Team leader Professor Sumeet Walia at the Royal Melbourne Institute of Technology (RMIT) said the development marked a step towards instant visual processing in autonomous vehicles, advanced robotics and other next-generation applications for improved human interaction.

“Neuromorphic vision systems are designed to use similar analogue processing to our brains, which can greatly reduce the amount of energy needed to perform complex visual tasks compared with digital technologies used today,” Walia said in a statement.

The work brings together neuromorphic materials and advanced signal processing led by Professor Akram Al-Hourani, who is deputy director of COMAS.

The device contains molybdenum disulfide (MoS2). In their latest study, the team showed how atomic-scale defects in this compound can be harnessed to capture light and process it as electrical signals.

“This proof-of-concept device mimics the human eye’s ability to capture light and the brain’s ability to process that visual information, enabling it to sense a change in the environment instantly and make memories without the need for using huge amounts of data and energy,” said Walia, director of the RMIT Centre for Opto-electronic Materials and Sensors (COMAS).

“Current digital systems, by contrast, are very power hungry and unable to keep up as data volume and complexity increases, which limits their ability to make ‘true’ real-time decisions.”

Waving hand experiment

During experiments, the device detected changes in a waving hand’s movement, without the need to capture the events frame by frame. According to the team, this edge detection process requires significantly less data processing and power.  

Once the changes were detected, the device stored these events as memories like a brain.

The researchers conducted experiments in the spectrum visible to the human eye, which built upon the team’s previous neuromorphic research in the ultraviolet domain.

“We demonstrated that atomically thin molybdenum disulfide can accurately replicate the leaky integrate-and-fire [LIF] neuron behaviour, a fundamental building block of spiking neural networks,” said RMIT PhD student Thiha Aung.

The past UV work involved the detection, memory making and processing of still images. In the visible-spectrum and UV devices, memories could be reset so that devices were ready to perform the next task.

Real world uses

The team’s innovation could one day improve response times of automated vehicles and advanced robotic systems to visual information, which could be crucial particularly in dangerous and unpredictable environments.

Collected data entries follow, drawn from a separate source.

Lemma added_or_there c ep :
  (endpoint_ids (add_endpoint ep c).2 = endpoint_ids c ∧ add_endpoint ep c = (Returned tt, c)) ∨
  (addr_id (addr ep) ∉ endpoint_ids c ∧
   membership (set_router (add_node (router_ c) (addr_id (addr ep))) (set_endpoints (endpoints_ c ++ [ep]) c)) (add_endpoint ep c).2).
Proof.
  destruct (registered c (addr_id (addr ep))) eqn:Hreg; [left|right].
  { unfold add_endpoint, mbind, M_bind, gets. by rewrite Hreg. }
  split; [by rewrite <- registered_spec, Hreg|].
  set (c1 := set_router _ _). replace (add_endpoint ep c).2 with ((apply_catalog_table_placements;; mret tt) c1).2.
  - apply (respects_bind membership); [apply membership_apply_catalog|]. intros e. apply respects_ret, _.
  - unfold add_endpoint, mbind, M_bind, gets. by rewrite Hreg.
Qed.

Lemma coordinator_wf_add c ep :
  node_ok (addr_id (addr ep)) → coordinator_wf c → coordinator_wf (add_endpoint ep c).2.
Proof.
  intros Hid [H1 H2 H3]. destruct (added_or_there c ep) as [[_ ->]|[Hnew Hm]]; [by split|].
  apply (coordinator_wf_membership _ _ Hm). split; unfold endpoint_ids; simpl; rewrite ?fmap_app; simpl.
  - apply NoDup_app. split_and!; [done| |apply NoDup_singleton]. intros n Hn ->%list_elem_of_singleton. done.
  - by apply router_ok_add.
  - done.
Qed.

Lemma coordinator_wf_remove c id : node_ok id → coordinator_wf c → coordinator_wf (Coordinator.remove_node id c).2.
Proof.
  intros Hid [H1 H2 H3]. split; simpl; [|by apply router_ok_remove|done].
  unfold endpoint_ids in *. simpl. eapply sublist_NoDup; [exact H1|]. clear.
  induction (endpoints_ c) as [|ep eps IH]; [done|]. simpl. destruct (negb _); simpl;
    [by apply sublist_skip|by apply sublist_cons].
Qed.

(** The calls that leave the endpoints and the nodes as they are. *)
Lemma membership_step c op :
  match op with
  | AddRemote _ | AddLocal _ _ | RemoveNode _ | StateChange _ _ | ShareRouter _ | OwnerChange _ => True
  | _ => membership c (coord_step c op)
  end.
Proof.
  destruct op; try exact I; cbn [coord_step].
  - apply membership_set_placement.
  - apply membership_clear_placement.
  - apply membership_apply_catalog.
  - apply (execute_sql_respects membership).
  - apply (execute_sql_for_symbol_respects membership).
  - apply (forward_ddl_respects membership).
  - unfold set_small_table_join_config. cbv zeta. by repeat case_match.
  - unfold set_window_materialization_config. cbv zeta. by repeat case_match.
  - done.
  - done.
  - done.
Qed.

Lemma coordinator_wf_step c op : coord_op_ok op → coordinator_wf c → coordinator_wf (coord_step c op).
Proof.
  intros Hop Hok. pose proof (membership_step c op) as Hm.
  destruct op; try (by apply (coordinator_wf_membership c)); cbn [coord_step coord_op_ok] in *.
  - by apply coordinator_wf_add.
  - by apply coordinator_wf_add.
  - by apply coordinator_wf_remove.
  - unfold on_state_change. case_bool_decide; [by apply coordinator_wf_remove|done].
  - destruct Hok as [H1 H2 H3]. assert (router_ok (default (router_ c) (own_router_ c))) as Hown.
    { by destruct (own_router_ c). }
    unfold set_shared_router. by destruct shared.
  - destruct Hok as [H1 H2 H3]. unfold shared_router_changed. destruct (own_router_ c) eqn:Ho; [|split; rewrite ?Ho; done].
    split; simpl; rewrite ?Ho; done.
Qed.

(** The documented use of a shared router: it is set before any endpoint is added,
    and its owner keeps the nodes of the endpoints. *)
Fixpoint shared_as_documented c (ops : list coord_op) : Prop :=
  match ops with
  | [] => True
  | op :: ops =>
      match op with
      | ShareRouter _ => endpoints_ c = []
      | OwnerChange r => ∀ n, n ∈ endpoint_ids c → n ∈ node_set_ r
      | _ => True
      end ∧ shared_as_documented (coord_step c op) ops
  end.

Lemma endpoints_are_nodes_step c op :
  match op with
  | ShareRouter _ => endpoints_ c = []
  | OwnerChange r => ∀ n, n ∈ endpoint_ids c → n ∈ node_set_ r
  | _ => True
  end →
  (∀ n, n ∈ endpoint_ids c → n ∈ node_set_ (router_ c)) →
  ∀ n, n ∈ endpoint_ids (coord_step c op) → n ∈ node_set_ (router_ (coord_step c op)).
Proof.
  intros Hdoc Hin.
  assert (∀ c', membership c c' → ∀ n, n ∈ endpoint_ids c' → n ∈ node_set_ (router_ c')) as Hmem.
  { intros c' [[He _] (Hn & _)]. unfold endpoint_ids. rewrite He, Hn. exact Hin. }
  assert (∀ ep n, n ∈ endpoint_ids (add_endpoint ep c).2 → n ∈ node_set_ (router_ (add_endpoint ep c).2)) as Hadd.
  { intros ep n. destruct (added_or_there c ep) as [[_ Hsame]|[_ [[He _] (Hn & _)]]]; [rewrite Hsame; apply Hin|].
    unfold endpoint_ids in *. rewrite He, Hn. simpl. rewrite fmap_app, node_set_add_node. simpl.
    intros [?%Hin|?%list_elem_of_singleton]%elem_of_app; set_solver. }
  assert (∀ id n, n ∈ endpoint_ids (Coordinator.remove_node id c).2 → n ∈ node_set_ (router_ (Coordinator.remove_node id c).2)) as Hrem.
  { intros id n [Hn Hne]%removed_ids. simpl. rewrite node_set_remove_node. apply Hin in Hn. set_solver. }
  pose proof (membership_step c op) as Hm. destruct op; try (by apply Hmem); cbn [coord_step].
  - apply Hadd.
  - apply Hadd.
  - apply Hrem.
  - unfold on_state_change. case_bool_decide; [apply Hrem|exact Hin].
  - unfold set_shared_router, endpoint_ids. intros n Hn. exfalso.
    destruct shared; simpl in Hn; rewrite Hdoc in Hn; by apply elem_of_nil in Hn.
  - unfold shared_router_changed. destruct (own_router_ c); [exact Hdoc|exact Hin].
Qed.

End Invariant.


(** ** A silent node is dropped *)

Section Silence.
Context (n hb : Z).

(** Nothing is heard of the node, and it cannot be reached. *)
Definition silent (op : hm_op) : Prop :=
  match op with
  | OpHeartbeat _ _ k | OpLeave k | OpSimTimeout _ k _ => k ≠ n
  | OpCheck now connect => age_ms now hb < 2 ^ 32 ∧ ∀ a, addr_id a = n → connect a = false
  | OpAddPeer _ _ | OpSimMisses _ _ | OpStop => True
  end.

(** A check after the timeout. *)
Definition mature (cfg : HealthConfig) (op : hm_op) : bool :=
  match op with OpCheck now _ => dead_timeout_ms cfg <=? age_ms now hb | _ => false end.

(** How many such checks it takes. *)
Definition checks_left (s : NodeState) : nat :=
  match s with ACTIVE | JOINING => 2 | SUSPECT => 1 | _ => 0 end.

Definition may_die (s : NodeState) : Prop := s = ACTIVE ∨ s = JOINING ∨ s = SUSPECT ∨ s = DEAD.

Record watched (m : HealthMonitor) (s : NodeState) : Prop := {
  w_self : n ≠ self_node_ m;
  w_state : node_states_ m !! n = Some s;
  w_heartbeat : last_heartbeat_ m !! n = Some hb;
  w_address : ∀ a, node_addresses_ m !! n = Some a → addr_id a = n;
  w_timing : timing_ok (config_ m);
  w_order : suspect_timeout_ms (config_ m) <= dead_timeout_ms (config_ m);
  w_may_die : may_die s;
}.

Lemma transition_fields m k s :
  self_node_ (transition_state m k s) = self_node_ m ∧ last_heartbeat_ (transition_state m k s) = last_heartbeat_ m ∧
  node_addresses_ (transition_state m k s) = node_addresses_ m ∧ config_ (transition_state m k s) = config_ m.
Proof. unfold transition_state. destruct (node_states_ m !! k); [|done]. by case_decide. Qed.

Lemma transitions_fields l m :
  let m' := foldl (λ m (c : Z * NodeState), transition_state m c.1 c.2) m l in
  self_node_ m' = self_node_ m ∧ last_heartbeat_ m' = last_heartbeat_ m ∧
  node_addresses_ m' = node_addresses_ m ∧ config_ m' = config_ m.
Proof.
  revert m. induction l as [|[k s] l IH]; intros m; [done|]. cbn [foldl fst snd].
  destruct (IH (transition_state m k s)) as (?&?&?&?), (transition_fields m k s) as (?&?&?&?). split_and!; congruence.
Qed.

Lemma check_fields now connect m :
  let m' := check_timeouts now connect m in
  self_node_ m' = self_node_ m ∧ last_heartbeat_ m' = last_heartbeat_ m ∧
  node_addresses_ m' = node_addresses_ m ∧ config_ m' = config_ m.
Proof.
  unfold check_timeouts. destruct (check_locked now m) as [ds m1] eqn:Hc.
  destruct (check_locked_spec _ _ _ _ Hc) as (_ & ? & ? & ? & _ & ? & _).
  destruct (transitions_fields (changes_of connect ds) m1) as (?&?&?&?). cbv zeta. split_and!; congruence.
Qed.

Lemma watched_check now connect m s :
  watched m s → silent (OpCheck now connect) →
  ∃ s', watched (check_timeouts now connect m) s' ∧
    (checks_left s' <= checks_left s - (if mature (config_ m) (OpCheck now connect) then 1 else 0))%nat.
Proof.
  intros [H1 H2 H3 H4 H5 H6 H7] [Hage Hconn]. exists (verdict now connect m n hb s).
  destruct (check_fields now connect m) as (F1 & F2 & F3 & F4). split.
  - split; rewrite ?F1, ?F2, ?F3, ?F4; try done; [by apply check_timeouts_state|].
    unfold may_die, verdict. destruct H7 as [->|[->|[->| ->]]]; try case_match; auto 6.
  - assert (from_option connect false (node_addresses_ m !! n) = false) as Hfail.
    { destruct (node_addresses_ m !! n) as [a|] eqn:Ha; [|done]. simpl. by apply Hconn, H4. }
    unfold mature, verdict. rewrite Hfail. cbn [negb]. rewrite andb_true_r.
    destruct H7 as [->|[->|[->| ->]]]; simpl;
      repeat match goal with |- context [?a <=? ?b] => destruct (Z.leb_spec a b) end; simpl; lia.
Qed.

(** A heartbeat of another node. *)
Lemma heartbeat_other now rejoin m k :
  k ≠ n →
  let m' := inject_heartbeat now rejoin m k in
  self_node_ m' = self_node_ m ∧ node_states_ m' !! n = node_states_ m !! n ∧
  last_heartbeat_ m' !! n = last_heartbeat_ m !! n ∧ node_addresses_ m' = node_addresses_ m ∧ config_ m' = config_ m.
Proof.
  intros Hs. cbv zeta. assert (∀ s, self_node_ (transition_state (touch now m k) k s) = self_node_ m ∧
    node_states_ (transition_state (touch now m k) k s) !! n = node_states_ m !! n ∧
    last_heartbeat_ (transition_state (touch now m k) k s) !! n = last_heartbeat_ m !! n ∧
    node_addresses_ (transition_state (touch now m k) k s) = node_addresses_ m ∧
    config_ (transition_state (touch now m k) k s) = config_ m) as Ht.
  { intros t. destruct (transition_fields (touch now m k) k t) as (-> & -> & -> & ->).
    rewrite transition_state_lookup_ne by congruence. simpl. by rewrite lookup_insert_ne. }
  unfold inject_heartbeat, handle_dead_rejoin.
  destruct (node_states_ (touch now m k) !! k) as [[]|] eqn:Hk;
    try (destruct (Ht ACTIVE) as (-> & -> & -> & -> & ->); done);
    try (simpl; rewrite lookup_insert_ne by congruence; done).
  - destruct (enable_dead_rejoin _); [|simpl; rewrite lookup_insert_ne by congruence; done].
    destruct (Ht REJOINING) as (E1 & E2 & E3 & E4 & E5).
    destruct (rejoin_result rejoin k); [|rewrite E1, E2, E3, E4, E5; done].
    destruct (transition_fields (transition_state (touch now m k) k REJOINING) k ACTIVE) as (G1 & G2 & G3 & G4).
    rewrite G1, G2, G3, G4, transition_state_lookup_ne, E1, E2, E3, E4, E5 by congruence. done.
  - simpl. rewrite !lookup_insert_ne by congruence. done.
Qed.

“Neuromorphic vision in these applications, which is still many years away, could detect changes in a scene almost instantly, without the need to process lots of data, enabling a much faster response that could save lives,” said Walia.

Moving forward

The team is now scaling up the proof-of-concept single-pixel device to a larger pixel array of MoS2-based devices.

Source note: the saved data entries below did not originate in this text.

(** Storing a tick succeeds, adds it to the log, and keeps the partition it belongs
    to. *)
Lemma store_tick_spec views pl log msg :
  represents views pl log → tick_ok msg → max_memory_bytes (pl_config pl) <= 0 →
  room (partition_bytes (partition_mgr_ pl)) (Z.of_nat (length (ticks_of log (key_of msg))) + 1) →
  ∃ pl', store_tick msg pl = Some pl' ∧ represents views pl' (log ++ [msg]) ∧ same_front pl pl' ∧
    ∃ p', partitions_ (partition_mgr_ pl') !! key_of msg = Some p' ∧
      p_id p' = p_id (get_or_create (partition_mgr_ pl) (tick_table_id msg) (RingBuffer.symbol_id msg) (recv_ts msg)).1.
Proof.
  intros Hrep Hok Hmax Hroom. pose proof (store_manager (partition_mgr_ pl) msg (rp_manager _ _ _ Hrep)) as Hsm.
  destruct (get_or_create (partition_mgr_ pl) (tick_table_id msg) (RingBuffer.symbol_id msg) (recv_ts msg)) as [p m'] eqn:Hget.
  destruct Hsm as (Hkey & Hcase & Hsm).
  set (is_new := bool_decide (partitions_ (partition_mgr_ pl) !! key_of msg = None)).
  assert (∃ p', store_row msg p = Some (is_new, p') ∧ same_partition p p' ∧
    stores p' (float_of (ticks_of log (key_of msg) ++ [msg])) (ticks_of log (key_of msg) ++ [msg])) as (p' & Hrow & Hsame & Hst).
  { unfold is_new. destruct Hcase as [[Hp ->]|(Hp & -> & _)].
    - destruct (rp_stores _ _ _ Hrep _ _ Hp) as [Hst Htot]. rewrite Hp, float_of_snoc.
      + destruct (store_row_old p _ _ msg Hst) as (p' & ? & ? & ?); [by rewrite Htot|]. by exists p'.
      + intros Hnil%(rp_present _ _ _ Hrep). by rewrite Hp in Hnil.
    - pose proof Hp as Hnil%(rp_present _ _ _ Hrep). rewrite Hp, Hnil in *. simpl.
      destruct (store_row_new (next_id_ (partition_mgr_ pl)) (key_of msg) (arena_size_ (partition_mgr_ pl)) msg) as (p' & ? & ? & ?);
        [apply Hrep|done|]. by exists p'. }
  eexists. split_and!.
  - unfold store_tick. rewrite Hget, Hrow. cbn [mbind option_bind]. reflexivity.
  - rewrite evict_not_limited by by destruct is_new. apply (represents_store views pl _ log msg is_new p p' m'); try done; by destruct is_new.
  - rewrite evict_not_limited by by destruct is_new. destruct (Hsm p' Hsame) as (_ & Has & _). by destruct is_new.
  - rewrite evict_not_limited by by destruct is_new. destruct (Hsm p' Hsame) as (Hps & _). exists p'.
    split; [|by destruct Hsame]. rewrite <- (lookup_insert_eq (partitions_ (partition_mgr_ pl)) (key_of msg) p'), <- Hps. by destruct is_new.
Qed.

Lemma store_tick_represents views pl log msg :
  represents views pl log → tick_ok msg → max_memory_bytes (pl_config pl) <= 0 →
  room (partition_bytes (partition_mgr_ pl)) (Z.of_nat (length (ticks_of log (key_of msg))) + 1) →
  ∃ pl', store_tick msg pl = Some pl' ∧ represents views pl' (log ++ [msg]) ∧ same_front pl pl'.
Proof.
  intros Hrep Hok Hmax Hroom. destruct (store_tick_spec views pl log msg Hrep Hok Hmax Hroom) as (pl' & ? & ? & ? & _). by exists pl'.
Qed.

(** ** The queue *)

(** A run: calls that put a tick into the queue, and drains of some ticks. *)
Inductive pl_op : Type :=
  | OpIngest (now : Z) (msg : TickMessage)
  | OpDrain (max_items : Z).

Definition stamped (now seq : Z) (m : TickMessage) : TickMessage :=
  mkTick seq now (RingBuffer.symbol_id m) (price m) (volume m) (msg_type m) (price_is_float m) (tick_table_id m).

(** The abstract pipeline: what was stored, what waits, and how many ticks came. *)
Record tick_log : Type := mkLog { log_stored : list TickMessage; log_queue : list TickMessage; log_seq : Z }.

Definition log_op (op : pl_op) (l : tick_log) : tick_log :=
  match op with
  | OpIngest now msg => mkLog (log_stored l) (log_queue l ++ [stamped now (log_seq l) msg]) (u64 (log_seq l + 1))
  | OpDrain n => mkLog (log_stored l ++ take (Z.to_nat n) (log_queue l)) (drop (Z.to_nat n) (log_queue l)) (log_seq l)
  end.

Definition run_op (op : pl_op) (pl : ZeptoPipeline) : option ZeptoPipeline :=
  match op with
  | OpIngest now msg => snd <$> ingest_tick now msg pl
  | OpDrain n => snd <$> drain_sync (S (Z.to_nat n)) n 0 pl
  end.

“While our system mimics certain aspects of the brain’s neural processing, particularly in vision, it's still a simplified model,” said Walia. “We will optimise the devices to perform specific real-world applications with more complex vision tasks, and further reduce power consumption.”

The team is also investigating materials other than MoS2 that might extend capabilities into infrared, which could enable real-time tracking of global emissions and intelligent sensing of contaminants such as toxic gases, pathogens and chemicals.

The research is published in Advanced Materials Technologies. RMIT has filed a provisional patent for the work.